Rattled


I don’t think that I rattle easily. I can generally observe the world around me and encounter it honestly. I can see that there is both bad and good and for most of my life I have believed that good will prevail. After the occupation of the Capitol yesterday I am left stunned. I am deeply rattled.

I posited a question on social media this morning “Is anyone proud to be an American today?” – And many friends were quick to remind me that they are proud and that this too shall pass. And yet I can’t let go of this nagging feeling that it won’t pass so much as it will recede into a state of dormancy a sort of hibernation.
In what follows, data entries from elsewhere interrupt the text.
(** * CUThreadedDecoder: the threaded NVCUVID decode pipeline

    A shallow embedding of [src/video/nvcodec/cuda_threaded_decoder.cc].
    Every member function is a computation in a small state monad over the
    record of the object's members; a blocking call that cannot proceed and a
    failed [CHECK] are outcomes of the monad, and both carry the state the
    object is left in.  The threads, the caller and the decode engine's
    callbacks are then interleaved by a labelled transition system. *)

From Stdlib Require Import ZArith Lia Bool.
From stdpp Require Import base option list gmap.

(** ** Machine integers *)

(** [int64_t] arithmetic: the sum is reduced into [-2^63, 2^63). *)
Definition wrap64 (z : Z) : Z := ((z + 2 ^ 63) mod 2 ^ 64 - 2 ^ 63)%Z.

Definition in_int64 (z : Z) : Prop := (- 2 ^ 63 <= z < 2 ^ 63)%Z.

(** ** Data carried through the pipeline *)

(** [AVPacket]: the three members the decoder reads. *)
Record AVPacket := mkPacket { pts : Z; duration : Z; size : Z }.

(** [AVPacketPtr]: [None] is the null pointer, the end-of-stream marker. *)
Definition AVPacketPtr := option AVPacket.

(** [NDArray]: a reference to a caller-owned buffer, identified by a handle;
    [None] is the default-constructed array, for which [defined()] is false. *)
Definition NDArray := option nat.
The question that plagues me, is how could I have been so wrong about my fellow human beings? I have always recognized that there are mainstream schools of thought and tributaries. I have always believed that there was some universal agreement that bound us all together albeit loosely in a shared reality. There was always some wiggle room, always just enough slack to generate conversation and debate over ideas. I really and truly believed that we all agreed upon facts and truth. Yesterday was the first time I realized that there are millions of individuals in the country that no longer care to discriminate or think critically about objective reality. I am still reeling from this epiphany.

If you have ever lived in the Midwest you have encountered Cicadas. These are insects that burrow and lie dormant for years. They emerge from their hibernation all at once, a true plague of locusts. They wreak havoc until the next time they appear years later.

I fear that the Cicadas will be back.